*TASK DIRECTIONS:* Line count for "chain": give the number of lines in the records below that hold it, and nothing else.

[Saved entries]
(* ===== verification/McacheSpec.v ===== *)
(** * Runs of cells and the slots of a manager

    What the memory of the small-object allocator holds: a run of pages with its
    header, its free list and its cells in use; the slots of the first manager.
    The operations on a run. *)

From S2P Require Import Prelude Page Buddy Mcache.

(** ** Size classes *)

Definition class_size (k : nat) : Z := (CACHE_SIZE !!! k).1.
Definition class_count (k : nat) : Z := (CACHE_SIZE !!! k).2.
Definition class_pages (k : nat) : Z := class_count k * class_size k / PAGE_SIZE.
(** The header takes the place of [class_off k] cells. *)
Definition class_off (k : nat) : Z := div_ceil CACHE_PAGE_SIZE (class_size k).
Definition class_cells (k : nat) : Z := class_pages k * PAGE_SIZE / class_size k - class_off k.

Record class_facts (k : nat) : Prop := {
  cf_size : 64 ≤ class_size k ≤ 2 ^ 19;
  cf_pages : 1 ≤ class_pages k ≤ 256;
  cf_off : 1 ≤ class_off k;
  cf_header : CACHE_PAGE_SIZE ≤ class_off k * class_size k;
  cf_cells : 1 ≤ class_cells k ≤ 1024;
  cf_total : (class_off k + class_cells k) * class_size k = class_pages k * PAGE_SIZE;
  cf_two : k ≠ 13%nat → 2 ≤ class_cells k;
  cf_pow : ceil_to_power_2 (class_pages k) = Ok (class_pages k);
  cf_mul : class_count k *! class_size k = Ok (class_count k * class_size k);
}.

Lemma class_facts_all k : (k < SIZE_CLASS_COUNT)%nat → class_facts k.
Proof.
  unfold SIZE_CLASS_COUNT. intros Hk. do 14 (destruct k as [|k]; [constructor; by vm_compute|]). lia.
Qed.

Lemma class_size_pow k : (k < SIZE_CLASS_COUNT)%nat → class_size k = 2 ^ (6 + Z.of_nat k).
Proof. unfold SIZE_CLASS_COUNT. intros Hk. do 14 (destruct k as [|k]; [reflexivity|]). lia. Qed.

Lemma size_to_class_spec size cs cc k :
  size_to_class size = Some ((cs, cc), k) →
  (k < SIZE_CLASS_COUNT)%nat ∧ cs = class_size k ∧ cc = class_count k ∧ size ≤ cs.
Proof.
  unfold size_to_class. destruct (list_find _ CACHE_SIZE) as [[k' c]|] eqn:Hf; [|done].
  intros [= -> ->]. apply list_find_Some in Hf as (Hl & Hs & _). simpl in Hs.
  unfold class_size, class_count. rewrite (list_lookup_total_correct _ _ _ Hl).
  by apply lookup_lt_Some in Hl.
Qed.

(** ** Runs *)

Record run := mkRun { r_page : Z; r_class : nat; r_free : list Z; r_used : list Z }.

Definition r_addr (r : run) : Z := PAGE_SIZE * r_page r.
Definition r_pages (r : run) : gset Z := page_run (r_page r) (class_pages (r_class r)).
Definition cells_at (a : Z) (k : nat) : list Z :=
  (λ i, a + i * class_size k) <$> seqZ (class_off k) (class_cells k).

(** The cells of the free list are linked from the first one, the last holds 0. *)
Fixpoint chain (w : gmap Z Z) (l : list Z) : Prop :=
  match l with
  | [] => True
  | c :: l => w !! c = Some (default 0 (head l)) ∧ chain w l
  end.

Record run_ok {A} (g : Z) (h : Heap A) (r : run) : Prop := {
  ro_class : (r_class r < SIZE_CLASS_COUNT)%nat;
  ro_page : 0 < r_page r ∧ (r_page r + class_pages (r_class r)) * PAGE_SIZE < U64;
  ro_owned : r_pages r ⊆ owned h;
  ro_start : words h !! f_page_start (r_addr r) = Some (r_addr r);
  ro_count : words h !! f_page_count (r_addr r) = Some (class_pages (r_class r));
  ro_size : words h !! f_cell_size (r_addr r) = Some (class_size (r_class r));
  ro_nfree : words h !! f_free_count (r_addr r) = Some (Z.of_nat (length (r_free r)));
  ro_nused : words h !! f_used_count (r_addr r) = Some (Z.of_nat (length (r_used r)));
  ro_head : words h !! f_free_list_head (r_addr r) = Some (default 0 (head (r_free r)));
  ro_chain : chain (words h) (r_free r);
  ro_heads : ∀ c, c ∈ r_used r → words h !! c = Some g;
  ro_cells : r_free r ++ r_used r ≡ₚ cells_at (r_addr r) (r_class r);
}.
(* ===== verification/McacheManager.v ===== *)
(** * The slots of the first manager

    The invariant of the small-object allocator: the words of the first manager,
    the runs in its slots and their separation; how an operation on one slot
    keeps it. *)

From S2P Require Import Prelude Page Buddy Mcache McacheSpec.

(** ** Counting over slots *)

Definition slot_addr (o : option run) : Z := match o with Some r => r_addr r | None => 0 end.
Definition slot_used (o : option run) : list Z := match o with Some r => r_used r | None => [] end.
Definition slot_taken (o : option run) : nat := match o with Some _ => 1 | None => 0 end.
(** Whether the slot has a run of class [k] with a free cell. *)
Definition slot_partial (k : nat) (o : option run) : nat :=
  match o with Some r => if decide (r_class r = k ∧ r_free r ≠ []) then 1 else 0 | None => 0 end.

Definition taken (slots : list (option run)) : nat := sum_list_with slot_taken slots.
Definition partial (k : nat) (slots : list (option run)) : nat := sum_list_with (slot_partial k) slots.
(** The cells in use. *)
Definition live (slots : list (option run)) : list Z := slots ≫= slot_used.

Lemma sum_list_with_insert {X} (f : X → nat) (l : list X) i x y :
  l !! i = Some x → (sum_list_with f (<[i:=y]> l) + f x = sum_list_with f l + f y)%nat.
Proof.
  revert i. induction l as [|z l IH]; intros [|i]; simpl; try done.
  - intros [= ->]. lia.
  - intros Hi. specialize (IH i Hi). lia.
Qed.

Lemma sum_list_with_le {X} (f : X → nat) (l : list X) :
  (∀ x, x ∈ l → (f x ≤ 1)%nat) → (sum_list_with f l ≤ length l)%nat.
Proof.
  induction l as [|x l IH]; simpl; intros Hf; [done|].
  pose proof (Hf x ltac:(by left)). specialize (IH ltac:(intros y Hy; apply Hf; by right)). lia.
Qed.

Lemma sum_list_with_zero {X} (f : X → nat) (l : list X) x :
  sum_list_with f l = 0%nat → x ∈ l → f x = 0%nat.
Proof.
  induction l as [|y l IH]; simpl; [by intros _ ?%elem_of_nil|].
  intros H [->|Hin]%elem_of_cons; [lia|]. apply IH; [lia|done].
Qed.
(* ===== verification/UserCopy.v ===== *)
(** * Copies between user and kernel memory: what they copy

    [uaddr] is the kernel address of the byte a user address stands for.  Both
    copies walk through the allocations run by run; here each is shown to move
    exactly the bytes of the longest mapped run of user addresses. *)

From S2P Require Import Prelude Page Address Bytes Text Mapping MappingSpec Elf Vfs Arch Task.

(** The allocation that a user address belongs to. *)
Fixpoint alloc_of (allocs : list PageAllocInfo) (ua : Z) : option PageAllocInfo :=
  match allocs with
  | [] => None
  | a :: allocs =>
    let p := Z.shiftr ua PAGE_BITS in
    if (a_vpage a <=? p) && (p <? a_vpage a + a_pages a) then Some a else alloc_of allocs ua
  end.

(** The kernel address of the first byte of an allocation. *)
Definition kbase (a : PageAllocInfo) : Z := (pp_0 (a_ppage a) + PAGE_OFFSET) * 4096.

Definition uaddr (allocs : list PageAllocInfo) (ua : Z) : option Z :=
  a ← alloc_of allocs ua; Some (kbase a + (ua - a_vpage a * 4096)).

(** An allocation whose pages have kernel addresses that are in memory. *)
Record alloc_ok (m : bmem) (a : PageAllocInfo) : Prop := {
  ok_virt : 0 ≤ a_vpage a ∧ 0 < a_pages a ∧ a_vpage a + a_pages a < 2 ^ 52;
  ok_phys : 0 ≤ pp_0 (a_ppage a) ∧ pp_0 (a_ppage a) + PAGE_OFFSET + a_pages a ≤ 2 ^ 52;
  ok_mem : ∀ o, 0 ≤ o < a_pages a * 4096 → is_Some (m !! (kbase a + o));
}.

(** No two allocations share a user page or a byte of memory. *)
Record allocs_ok (m : bmem) (allocs : list PageAllocInfo) : Prop := {
  ao_each : ∀ a, a ∈ allocs → alloc_ok m a;
  ao_virt : ∀ a b ua, a ∈ allocs → b ∈ allocs →
    a_vpage a * 4096 ≤ ua < (a_vpage a + a_pages a) * 4096 →
    a_vpage b * 4096 ≤ ua < (a_vpage b + a_pages b) * 4096 → a = b;
  ao_phys : ∀ a b o o', a ∈ allocs → b ∈ allocs →
    0 ≤ o < a_pages a * 4096 → 0 ≤ o' < a_pages b * 4096 → kbase a + o = kbase b + o' → a = b;
}.

Section copies.
Context {AR : Arch} (m : bmem) (t : Task) (Hok : allocs_ok m (page_allocs t)).

Abbreviation allocs := (page_allocs t).

Lemma page_of_addr v n ua :
  (v <=? Z.shiftr ua PAGE_BITS) && (Z.shiftr ua PAGE_BITS <? v + n) = true ↔
  v * 4096 ≤ ua < (v + n) * 4096.
Proof.
  unfold PAGE_BITS. rewrite Z.shiftr_div_pow2 by lia. change (2 ^ 12) with 4096.
  rewrite andb_true_iff, Z.leb_le, Z.ltb_lt.
  pose proof (Z.div_mod ua 4096 ltac:(lia)). pose proof (Z.mod_pos_bound ua 4096 ltac:(lia)). lia.
Qed.

Lemma alloc_of_Some l ua a :
  alloc_of l ua = Some a → a ∈ l ∧ a_vpage a * 4096 ≤ ua < (a_vpage a + a_pages a) * 4096.
Proof.
  induction l as [|b l IH]; simpl; [done|]. destruct (_ && _) eqn:Hb.
  - intros [= ->]. apply page_of_addr in Hb. split; [by left|done].
  - intros [Hin Hr]%IH. split; [by right|done].
Qed.

Lemma alloc_of_None l ua a :
  alloc_of l ua = None → a ∈ l → ¬ a_vpage a * 4096 ≤ ua < (a_vpage a + a_pages a) * 4096.
Proof.
  induction l as [|b l IH]; simpl; intros Hn Hin; [by apply elem_of_nil in Hin|].
  destruct (_ && _) eqn:Hb; [done|]. apply elem_of_cons in Hin as [->|Hin]; [|by apply IH].
  rewrite <- page_of_addr, Hb. done.
Qed.

Lemma alloc_of_in a ua :
  a ∈ allocs → a_vpage a * 4096 ≤ ua < (a_vpage a + a_pages a) * 4096 → alloc_of allocs ua = Some a.
Proof.
  intros Ha Hr. destruct (alloc_of allocs ua) as [b|] eqn:Hb.
  - apply alloc_of_Some in Hb as [Hb Hr']. f_equal. symmetry. by apply (ao_virt _ _ Hok a b ua).
  - exfalso. by apply (alloc_of_None _ _ a Hb Ha).
Qed.

Lemma find_alloc_run l ua :
  (∀ a, a ∈ l → alloc_ok m a) → find_alloc l ua = Ok (alloc_of l ua).
Proof.
  induction l as [|a l IH]; intros Hl; [done|]. cbn [find_alloc alloc_of]. unfold alloc_contains.
  destruct (ok_virt _ _ (Hl a ltac:(by left))) as (? & ? & ?).
  rewrite uadd_Ok by (unfold U64; lia). cbn [mbind res_bind].
  destruct (_ && _); [done|]. apply IH. intros b Hb. apply Hl. by right.
Qed.

Lemma ushl_small_page v : 0 ≤ v < 2 ^ 52 → ushl v PAGE_BITS = v * 4096.
Proof.
  intros Hv. unfold ushl, PAGE_BITS. rewrite Z.shiftl_mul_pow2 by lia. change (2 ^ 12) with 4096.
  apply Z.mod_small. unfold U64. lia.
Qed.

Lemma alloc_addr_run a o :
  alloc_ok m a → 0 ≤ o < a_pages a * 4096 → alloc_addr a o = Ok (kbase a + o).
Proof.
  intros [Hv Hp _] Ho. unfold alloc_addr, kbase. destruct (a_ppage a) as [p]. cbn [pp_0] in *.
  rewrite VirtualPage_from_Ok by (unfold U64; lia). cbn [mbind res_bind vp_0].
  change PAGE_SIZE with 4096. rewrite PAGE_OFFSET_val in *.
  rewrite umul_Ok by (unfold U64; lia). cbn [mbind res_bind]. apply uadd_Ok. unfold U64. lia.
Qed.

(** The bytes at [n] kernel addresses from [ka]. *)
Fixpoint mem_bytes (mm : bmem) (ka : Z) (n : nat) : list Z :=
  match n with
  | O => []
  | S n => default 0 (mm !! ka) :: mem_bytes mm (ka + 1) n
  end.

Lemma length_mem_bytes mm ka n : length (mem_bytes mm ka n) = n.
Proof. revert ka. induction n as [|n IH]; intros ka; simpl; [done|]. by rewrite IH. Qed.

Lemma mem_bytes_lookup mm ka n i :
  (i < n)%nat → mem_bytes mm ka n !! i = Some (default 0 (mm !! (ka + Z.of_nat i))).
Proof.
  revert ka i. induction n as [|n IH]; intros ka [|i] Hi; simpl; try lia.
  - by rewrite Z.add_0_r.
  - rewrite IH by lia. by replace (ka + 1 + Z.of_nat i) with (ka + Z.of_nat (S i)) by lia.
Qed.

*SOLUTION TO THE EXERCISE:* 3